_DATA FOR PROCESSING_.
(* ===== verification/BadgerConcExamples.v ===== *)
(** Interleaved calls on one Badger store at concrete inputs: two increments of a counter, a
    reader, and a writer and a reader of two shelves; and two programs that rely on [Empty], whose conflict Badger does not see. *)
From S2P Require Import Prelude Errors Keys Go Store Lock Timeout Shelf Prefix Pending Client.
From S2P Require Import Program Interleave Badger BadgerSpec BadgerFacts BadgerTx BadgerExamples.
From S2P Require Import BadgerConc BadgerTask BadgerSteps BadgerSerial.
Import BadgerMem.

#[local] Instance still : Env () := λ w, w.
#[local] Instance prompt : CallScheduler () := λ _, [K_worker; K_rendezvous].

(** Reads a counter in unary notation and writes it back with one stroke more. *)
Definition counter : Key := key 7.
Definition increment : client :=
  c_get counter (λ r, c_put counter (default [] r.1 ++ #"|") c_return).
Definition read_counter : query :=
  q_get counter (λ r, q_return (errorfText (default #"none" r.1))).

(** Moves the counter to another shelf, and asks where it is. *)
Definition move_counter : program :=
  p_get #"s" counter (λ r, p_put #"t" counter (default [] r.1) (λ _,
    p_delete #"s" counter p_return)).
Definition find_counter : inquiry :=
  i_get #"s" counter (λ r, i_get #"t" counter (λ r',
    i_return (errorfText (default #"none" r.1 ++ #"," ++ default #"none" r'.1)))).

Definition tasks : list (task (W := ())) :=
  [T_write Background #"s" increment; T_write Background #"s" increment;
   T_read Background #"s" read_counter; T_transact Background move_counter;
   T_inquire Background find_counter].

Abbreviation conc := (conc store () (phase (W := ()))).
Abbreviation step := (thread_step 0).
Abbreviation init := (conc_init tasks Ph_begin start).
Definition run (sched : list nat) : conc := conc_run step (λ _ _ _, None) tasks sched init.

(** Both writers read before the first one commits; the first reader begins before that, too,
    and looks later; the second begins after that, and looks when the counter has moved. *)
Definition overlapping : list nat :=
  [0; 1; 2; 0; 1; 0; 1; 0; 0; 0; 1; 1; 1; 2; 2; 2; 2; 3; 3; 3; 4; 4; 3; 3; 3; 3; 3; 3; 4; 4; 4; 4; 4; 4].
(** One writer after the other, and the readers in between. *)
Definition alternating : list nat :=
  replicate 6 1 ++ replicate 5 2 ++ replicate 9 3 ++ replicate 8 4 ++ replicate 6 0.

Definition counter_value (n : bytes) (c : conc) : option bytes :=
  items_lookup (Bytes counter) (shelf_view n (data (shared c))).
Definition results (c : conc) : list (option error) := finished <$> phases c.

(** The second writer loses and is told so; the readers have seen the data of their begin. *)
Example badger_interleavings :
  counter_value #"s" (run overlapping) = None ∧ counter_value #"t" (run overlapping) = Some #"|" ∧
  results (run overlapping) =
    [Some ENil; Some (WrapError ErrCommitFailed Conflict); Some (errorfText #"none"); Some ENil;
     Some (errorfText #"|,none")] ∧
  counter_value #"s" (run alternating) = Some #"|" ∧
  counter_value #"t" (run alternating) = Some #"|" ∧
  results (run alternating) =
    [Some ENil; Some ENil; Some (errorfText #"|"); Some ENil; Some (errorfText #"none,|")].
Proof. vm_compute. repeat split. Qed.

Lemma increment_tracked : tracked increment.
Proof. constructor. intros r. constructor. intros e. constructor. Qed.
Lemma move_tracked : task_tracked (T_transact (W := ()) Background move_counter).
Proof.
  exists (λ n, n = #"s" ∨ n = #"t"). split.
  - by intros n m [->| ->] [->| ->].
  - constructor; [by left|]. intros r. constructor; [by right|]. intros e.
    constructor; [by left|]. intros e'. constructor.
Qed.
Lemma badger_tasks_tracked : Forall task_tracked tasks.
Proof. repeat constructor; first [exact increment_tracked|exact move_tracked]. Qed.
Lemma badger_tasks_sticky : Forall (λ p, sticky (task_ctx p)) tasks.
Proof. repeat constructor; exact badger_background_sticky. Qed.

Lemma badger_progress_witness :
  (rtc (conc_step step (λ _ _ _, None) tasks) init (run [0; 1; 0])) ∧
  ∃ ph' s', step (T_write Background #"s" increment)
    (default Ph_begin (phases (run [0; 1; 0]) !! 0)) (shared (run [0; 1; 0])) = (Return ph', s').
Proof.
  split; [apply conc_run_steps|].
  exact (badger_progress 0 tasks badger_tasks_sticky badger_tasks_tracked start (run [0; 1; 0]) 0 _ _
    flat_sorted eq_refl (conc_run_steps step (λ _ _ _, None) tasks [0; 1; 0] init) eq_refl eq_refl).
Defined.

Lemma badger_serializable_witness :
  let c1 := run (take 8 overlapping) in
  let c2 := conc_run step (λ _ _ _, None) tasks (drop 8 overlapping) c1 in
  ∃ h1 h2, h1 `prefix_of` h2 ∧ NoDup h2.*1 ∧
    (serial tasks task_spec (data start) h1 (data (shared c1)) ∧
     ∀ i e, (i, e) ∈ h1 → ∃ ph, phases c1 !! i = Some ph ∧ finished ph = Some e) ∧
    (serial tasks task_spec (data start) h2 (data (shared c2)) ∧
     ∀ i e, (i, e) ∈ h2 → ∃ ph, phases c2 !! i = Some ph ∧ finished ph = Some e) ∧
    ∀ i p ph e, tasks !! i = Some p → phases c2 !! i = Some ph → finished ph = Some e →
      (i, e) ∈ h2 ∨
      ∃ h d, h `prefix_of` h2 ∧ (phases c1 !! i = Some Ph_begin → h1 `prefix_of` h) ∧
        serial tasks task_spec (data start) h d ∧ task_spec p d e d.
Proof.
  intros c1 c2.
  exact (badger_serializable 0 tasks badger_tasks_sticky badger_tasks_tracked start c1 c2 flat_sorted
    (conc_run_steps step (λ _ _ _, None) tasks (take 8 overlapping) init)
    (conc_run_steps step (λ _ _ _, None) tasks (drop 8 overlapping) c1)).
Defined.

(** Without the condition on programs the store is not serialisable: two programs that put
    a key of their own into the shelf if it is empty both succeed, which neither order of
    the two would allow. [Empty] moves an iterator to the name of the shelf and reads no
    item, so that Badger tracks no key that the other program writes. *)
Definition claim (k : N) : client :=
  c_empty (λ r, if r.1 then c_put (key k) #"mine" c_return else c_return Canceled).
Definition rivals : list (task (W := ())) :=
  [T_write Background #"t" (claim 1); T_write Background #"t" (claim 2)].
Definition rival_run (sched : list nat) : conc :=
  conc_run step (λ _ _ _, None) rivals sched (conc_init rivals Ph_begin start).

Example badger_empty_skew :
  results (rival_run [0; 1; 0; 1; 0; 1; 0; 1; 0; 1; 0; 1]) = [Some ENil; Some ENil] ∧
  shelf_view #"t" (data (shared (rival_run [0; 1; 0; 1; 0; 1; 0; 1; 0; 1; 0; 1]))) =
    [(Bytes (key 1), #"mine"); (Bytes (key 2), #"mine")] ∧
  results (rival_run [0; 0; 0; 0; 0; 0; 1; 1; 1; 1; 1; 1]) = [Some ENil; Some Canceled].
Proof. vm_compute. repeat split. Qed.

---

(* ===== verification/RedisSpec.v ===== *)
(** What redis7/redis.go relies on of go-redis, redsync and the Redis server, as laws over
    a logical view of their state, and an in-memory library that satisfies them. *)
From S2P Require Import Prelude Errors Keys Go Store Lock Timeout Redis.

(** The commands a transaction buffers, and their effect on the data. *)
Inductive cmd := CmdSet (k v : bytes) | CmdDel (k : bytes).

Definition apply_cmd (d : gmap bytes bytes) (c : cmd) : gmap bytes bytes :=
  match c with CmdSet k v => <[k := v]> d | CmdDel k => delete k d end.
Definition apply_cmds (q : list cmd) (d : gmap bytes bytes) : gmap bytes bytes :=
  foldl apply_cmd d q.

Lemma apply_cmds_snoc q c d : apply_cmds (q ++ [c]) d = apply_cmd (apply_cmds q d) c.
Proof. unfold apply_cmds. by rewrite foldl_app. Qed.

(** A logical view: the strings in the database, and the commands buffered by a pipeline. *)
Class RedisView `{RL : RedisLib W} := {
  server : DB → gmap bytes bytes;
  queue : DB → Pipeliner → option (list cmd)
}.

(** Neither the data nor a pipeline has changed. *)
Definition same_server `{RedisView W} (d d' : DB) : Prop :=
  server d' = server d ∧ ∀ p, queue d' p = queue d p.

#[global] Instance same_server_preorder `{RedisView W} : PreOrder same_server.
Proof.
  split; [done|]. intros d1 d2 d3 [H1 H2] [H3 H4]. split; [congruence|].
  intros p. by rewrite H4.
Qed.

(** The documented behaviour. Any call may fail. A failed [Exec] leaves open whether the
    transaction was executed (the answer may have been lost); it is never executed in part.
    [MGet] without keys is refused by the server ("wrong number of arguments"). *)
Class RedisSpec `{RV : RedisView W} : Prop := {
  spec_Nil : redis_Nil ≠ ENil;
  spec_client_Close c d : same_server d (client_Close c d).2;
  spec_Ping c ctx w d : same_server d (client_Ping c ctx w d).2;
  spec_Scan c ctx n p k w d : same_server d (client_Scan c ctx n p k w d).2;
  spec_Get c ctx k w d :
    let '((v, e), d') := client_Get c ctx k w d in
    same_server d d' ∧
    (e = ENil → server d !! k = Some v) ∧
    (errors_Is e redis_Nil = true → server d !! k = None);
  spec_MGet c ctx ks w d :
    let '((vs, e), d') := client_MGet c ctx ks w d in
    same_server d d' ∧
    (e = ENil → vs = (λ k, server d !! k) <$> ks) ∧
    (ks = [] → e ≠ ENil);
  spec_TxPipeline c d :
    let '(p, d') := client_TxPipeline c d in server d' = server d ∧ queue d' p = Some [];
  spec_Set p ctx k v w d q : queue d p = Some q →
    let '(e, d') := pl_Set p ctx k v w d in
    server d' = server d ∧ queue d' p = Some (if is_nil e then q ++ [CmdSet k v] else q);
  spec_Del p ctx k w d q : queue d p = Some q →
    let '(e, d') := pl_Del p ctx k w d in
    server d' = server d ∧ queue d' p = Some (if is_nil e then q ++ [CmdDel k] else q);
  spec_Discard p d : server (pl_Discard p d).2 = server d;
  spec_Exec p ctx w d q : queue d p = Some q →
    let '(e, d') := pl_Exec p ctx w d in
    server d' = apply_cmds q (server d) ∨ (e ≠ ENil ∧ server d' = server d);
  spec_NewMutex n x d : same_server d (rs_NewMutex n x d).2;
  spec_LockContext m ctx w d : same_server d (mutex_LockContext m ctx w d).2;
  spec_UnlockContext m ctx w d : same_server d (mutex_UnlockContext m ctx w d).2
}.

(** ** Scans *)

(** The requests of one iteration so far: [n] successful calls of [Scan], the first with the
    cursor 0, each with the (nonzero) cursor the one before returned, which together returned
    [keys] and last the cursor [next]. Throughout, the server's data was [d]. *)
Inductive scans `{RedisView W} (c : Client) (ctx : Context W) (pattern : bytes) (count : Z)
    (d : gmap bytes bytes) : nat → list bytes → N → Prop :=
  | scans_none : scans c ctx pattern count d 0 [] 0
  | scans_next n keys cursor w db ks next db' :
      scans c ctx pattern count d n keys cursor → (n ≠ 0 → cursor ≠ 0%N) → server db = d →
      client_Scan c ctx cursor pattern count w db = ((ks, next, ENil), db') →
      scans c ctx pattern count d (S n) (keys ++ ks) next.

_WHAT IS BEING ASKED_. If a line in the records above has the word "begins", copy it.

_WRITTEN SOLUTION_.
(** Both writers read before the first one commits; the first reader begins before that, too,
    and looks later; the second begins after that, and looks when the counter has moved. *)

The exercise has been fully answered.